LISTED RECORDS START
(** *** Listing *)

Lemma collect_elem_of t name (it : list (entry backend_Type * list byte)) :
  name ∈ collect t it ↔ ∃ d, (mkEntry t name, d) ∈ it.
Proof.
  induction it as [|[[t' name'] d'] it IH]; simpl.
  - split; [by intros ?%elem_of_nil | by intros [? ?%elem_of_nil]].
  - case_decide as Ht; simpl in Ht.
    + subst t'. rewrite elem_of_cons, IH. split.
      * intros [-> | [d Hd]]; [exists d'; left | exists d; right]; done.
      * intros [d [[= -> ->] | Hd]%elem_of_cons]; [by left | right; eauto].
    + rewrite IH. split; intros [d Hd]; exists d.
      * by right.
      * apply elem_of_cons in Hd as [[= -> ->] | Hd]; done.
Qed.

Lemma collect_Permutation t (it it' : list (entry backend_Type * list byte)) :
  it ≡ₚ it' → collect t it ≡ₚ collect t it'.
Proof.
  induction 1 as [|[k d] ? ? ? IH|[k1 d1] [k2 d2] ?|]; simpl.
  - done.
  - case_decide; by rewrite IH.
  - repeat case_decide; (done || apply perm_swap).
  - by etrans.
Qed.

Lemma collect_NoDup t (it : list (entry backend_Type * list byte)) :
  NoDup it.*1 → NoDup (collect t it).
Proof.
  induction it as [|[[t' name'] d'] it IH]; simpl; [constructor|].
  intros [Hno Hnd]%NoDup_cons. case_decide as Ht; simpl in Ht; [|by apply IH].
  subst t'. apply NoDup_cons. split; [|by apply IH].
  intros [d Hd]%collect_elem_of. apply Hno.
  apply list_elem_of_fmap. by exists (mkEntry t name', d).
Qed.

(** The names listed are those of the entries of type [t] in the map. *)
Lemma memList_ids_elem_of be t name :
  name ∈ memList_ids be t ↔ is_Some (data be !! mkEntry t name).
Proof.
  unfold memList_ids. rewrite sort_Strings_elem_of, collect_elem_of.
  split.
  - intros [d Hd%elem_of_map_to_list]. eauto.
  - intros [d Hd]. exists d. by apply elem_of_map_to_list.
Qed.

Lemma memList_ids_strict be t : StronglySorted string_lt (memList_ids be t).
Proof.
  apply sort_Strings_strict, collect_NoDup, NoDup_fst_map_to_list.
Qed.

(** Go does not fix the order in which [range] visits a map: the sorted
    slice is the same for every order. *)
Lemma memList_ids_any_order be t (it : list (entry backend_Type * list byte)) :
  it ≡ₚ map_to_list (data be) →
  sort_Strings (collect t it) = memList_ids be t.
Proof.
  intros Hp. apply sort_Strings_unique.
  - apply Sorted_merge_sort; apply _.
  - rewrite sort_Strings_perm. by apply collect_Permutation.
Qed.

Lemma memList_ids_empty t : memList_ids (mkBackend ∅) t = [].
Proof. unfold memList_ids. simpl. by rewrite map_to_list_empty. Qed.

(** *** The goroutine of a listing *)

Lemma lister_step_pending done (l l' : lister) ev :
  lister_step done l ev l' →
  pending l = match ev with Send id => [id] | Close => [] end ++ pending l'.
Proof. by destruct 1. Qed.

Lemma sys_step_pending (s s' : @system backend_Type _ _) o :
  sys_step Config Valid s o s' →
  pending (sys_ch s) = option_list o ++ pending (sys_ch s').
Proof.
  destruct 1 as [| |? ? ? Hs|? ? Hs]; simpl; try done.
  - by apply lister_step_pending in Hs.
  - by apply lister_step_pending in Hs.
Qed.

Lemma sys_step_closed_ok (s s' : @system backend_Type _ _) o :
  sys_step Config Valid s o s' → closed_ok s → closed_ok s'.
Proof.
  unfold closed_ok.
  destruct 1 as [| |? ? ? Hs|? ? Hs]; simpl; try (inversion Hs; subst; simpl);
    intuition (discriminate || auto).
Qed.

(** The names received so far and the names not sent yet always make up
    the slice the goroutine started from. *)
Lemma sys_run_pending (s s' : @system backend_Type _ _) out :
  sys_run Config Valid s out s' →
  pending (sys_ch s) = out ++ pending (sys_ch s').
Proof.
  induction 1 as [|s1 o s2 out s3 Hstep _ IH]; [done|].
  rewrite (sys_step_pending _ _ _ Hstep), IH. by rewrite app_assoc.
Qed.

Lemma sys_run_closed_ok (s s' : @system backend_Type _ _) out :
  sys_run Config Valid s out s' → closed_ok s → closed_ok s'.
Proof. induction 1; eauto using sys_step_closed_ok. Qed.

Lemma sys_run_app (s1 s2 s3 : @system backend_Type _ _) out1 out2 :
  sys_run Config Valid s1 out1 s2 → sys_run Config Valid s2 out2 s3 →
  sys_run Config Valid s1 (out1 ++ out2) s3.
Proof.
  induction 1 as [|? ? ? ? ? Hstep _ IH]; [done|]. intros Hrun.
  rewrite <- app_assoc. eapply sys_run_cons; eauto.
Qed.

(** Calls on the store go through while a listing is open, and leave its
    goroutine alone. *)
Lemma sys_run_calls cs be done (l : lister) :
  sys_run Config Valid (mkSystem be done l) []
          (mkSystem (run Config Valid cs be) done l).
Proof.
  revert be. induction cs as [|c cs IH]; intros be; simpl; [constructor|].
  change (@nil string) with (option_list (@None string) ++ []).
  eapply sys_run_cons; [|apply IH].
  apply (sys_call _ _ c (mkSystem be done l)).
Qed.

(** Left alone by the consumer, the goroutine sends every name and then
    closes the channel. *)
Lemma sys_run_drain be ids :
  sys_run Config Valid (mkSystem be false (mkLister ids false)) ids
          (mkSystem be false (mkLister [] true)).
Proof.
  induction ids as [|id ids IH].
  - change (@nil string) with (option_list (@None string) ++ []).
    eapply sys_run_cons; [|constructor].
    apply (sys_close _ _ (mkSystem be false (mkLister [] false))). constructor.
  - change (id :: ids) with (option_list (Some id) ++ ids) at 2.
    eapply sys_run_cons; [|apply IH].
    apply (sys_send _ _ (mkSystem be false (mkLister (id :: ids) false))).
    constructor.
Qed.

(** C7. The slice a listing works from holds exactly the names of the
    entries of type [t] that are in the map when [memList] is called, in
    strictly increasing order.  Whatever calls are made on the store
    afterwards, the names received so far followed by the names not sent
    yet are that slice; a channel closed without a done signal has
    delivered all of it; and the goroutine can always deliver all of it,
    whichever calls have changed the store in between. *)
Theorem memList_sorted_snapshot be t :
  (∀ name, name ∈ memList_ids be t ↔ is_Some (data be !! mkEntry t name)) ∧
  StronglySorted string_lt (memList_ids be t) ∧
  (∀ out s',
     sys_run Config Valid (listing be t) out s' →
     memList_ids be t = out ++ pending (sys_ch s') ∧
     (closed (sys_ch s') = true → sys_done s' = false →
      out = memList_ids be t)) ∧
  (∀ cs, sys_run Config Valid (listing be t) (memList_ids be t)
           (mkSystem (run Config Valid cs be) false (mkLister [] true))).
Proof.
  split; [apply memList_ids_elem_of|].
  split; [apply memList_ids_strict|].
  split.
  - intros out s' Hrun.
    pose proof (sys_run_pending _ _ _ Hrun) as Hp. simpl in Hp.
    split; [done|]. intros Hc Hd.
    assert (closed_ok (listing be t)) as Hok by (intros ?; done).
    apply (sys_run_closed_ok _ _ _ Hrun) in Hok.
    destruct (Hok Hc) as [Hd' | Hnil]; [congruence|].
    by rewrite Hp, Hnil, app_nil_r.
  - intros cs.
    rewrite <- (app_nil_l (memList_ids be t)) at 1.
    eapply sys_run_app; [apply sys_run_calls | apply sys_run_drain].
Qed.

(** C8. [DeleteFn] returns no error; in the store it leaves, [memTest]
    answers false for every key, and a listing of any type starts with
    nothing to send and delivers nothing. *)
Theorem DeleteFn_resets be :
  ∃ be',
    DeleteFn be = (be', None) ∧
    (∀ t name, memTest be' t name = (false, None)) ∧
    (∀ t, memList be' t = mkLister [] false) ∧
    (∀ t out s', sys_run Config Valid (listing be' t) out s' → out = []).
Proof.
  exists (mkBackend ∅). split; [done|].
  assert (∀ t, memList (mkBackend ∅) t = mkLister [] false) as Hl.
  { intros t. unfold memList. by rewrite memList_ids_empty. }
  split; [|split; [done|]].
  - intros t name. unfold memTest. simpl. by rewrite lookup_empty.
  - intros t out s' Hrun. apply sys_run_pending in Hrun.
    unfold listing in Hrun. simpl in Hrun. rewrite memList_ids_empty in Hrun.
    symmetry in Hrun. by apply app_eq_nil in Hrun as [-> _].
Qed.

(** *** Writing and reading back *)

Lemma Write_from_empty p : tmp_data (Write (mkTemp []) p).1 = p.
Proof. done. Qed.

Lemma Size_Write e p : Size (Write e p).1 = (Size e + N.of_nat (List.length p))%N.
Proof. unfold Size, Write. simpl. rewrite length_app. lia. Qed.

(** After a successful [Finalize] the reader, the size and the existence
    test on the slot the name resolves to all agree with what was
    written.  [memTest] looks the name up as it is given. *)
Lemma Finalize_then_read e be t name be' :
  Finalize Config e be t name = (be', None) →
  memGetReader Config be' t name 0 0 = Ok (tmp_data e) ∧
  (Valid (mkHandle t name) = None →
     memStat Config Valid be' (mkHandle t name)
       = Ok (Z.of_nat (List.length (tmp_data e)))) ∧
  memTest be' t (config_name Config t name) = (true, None) ∧
  (t ≠ Config ∨ name = ""%string → memTest be' t name = (true, None)).
Proof.
  intros [_ Hd]%Finalize_ok_inv.
  assert (data be' !! key t name = Some (tmp_data e)) as Hl.
  { rewrite Hd. apply lookup_insert_eq. }
  split; [|split; [|split]].
  - rewrite (memGetReader_found _ _ _ (tmp_data e)) by done.
    by destruct (N.ltb_spec (N.of_nat (List.length (tmp_data e))) 0); [lia|].
  - intros Hv. unfold memStat. rewrite Hv. simpl. by rewrite Hl.
  - unfold memTest. by rewrite Hl.
  - intros Ht. unfold memTest.
    assert (config_name Config t name = name) as Hn.
    { destruct Ht as [Ht | ->]; [by apply config_name_other|].
      unfold config_name. by case_decide. }
    rewrite Hn in Hl. by rewrite Hl.
Qed.

(** *** Keys of the config type *)

(** Entries only come into the map through [Finalize]: in a store built by
    calls from [New], every key of the config type has the empty name. *)
Lemma run_keys_resolved cs k :
  is_Some (data (run Config Valid cs New) !! k) →
  entry_Name k = config_name Config (entry_Type k) (entry_Name k).
Proof.
  assert (∀ be,
    (∀ k, is_Some (data be !! k) →
          entry_Name k = config_name Config (entry_Type k) (entry_Name k)) →
    ∀ k, is_Some (data (run Config Valid cs be) !! k) →
         entry_Name k = config_name Config (entry_Type k) (entry_Name k)) as Hrun.
  { induction cs as [|c cs IH]; intros be Hbe; [done|]. simpl.
    apply IH. clear IH. intros k'.
    destruct c as [t name|e t name| | | |t name| |]; simpl; try apply Hbe.
    - destruct (memTest be t name). apply Hbe.
    - unfold Finalize, insert.
      destruct (data be !! key t name); simpl; [apply Hbe|].
      destruct (decide (key t name = k')) as [<- | Hne].
      + intros _. simpl. by rewrite config_name_idemp.
      + rewrite lookup_insert_ne by done. apply Hbe.
    - unfold memRemove. destruct (data be !! mkEntry t name); simpl; [|apply Hbe].
      destruct (decide (mkEntry t name = k')) as [<- | Hne].
      + rewrite lookup_delete_eq. by intros [? ?].
      + rewrite lookup_delete_ne by done. apply Hbe.
    - rewrite lookup_empty. by intros [? ?]. }
  apply Hrun. intros k'. simpl. rewrite lookup_empty. by intros [? ?].
Qed.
LISTED RECORDS END
PROBLEM TO WORK ON
For each line of the entries that holds the word "received", pull that line out.

OUTPUT
(** The names received so far and the names not sent yet always make up
    afterwards, the names received so far followed by the names not sent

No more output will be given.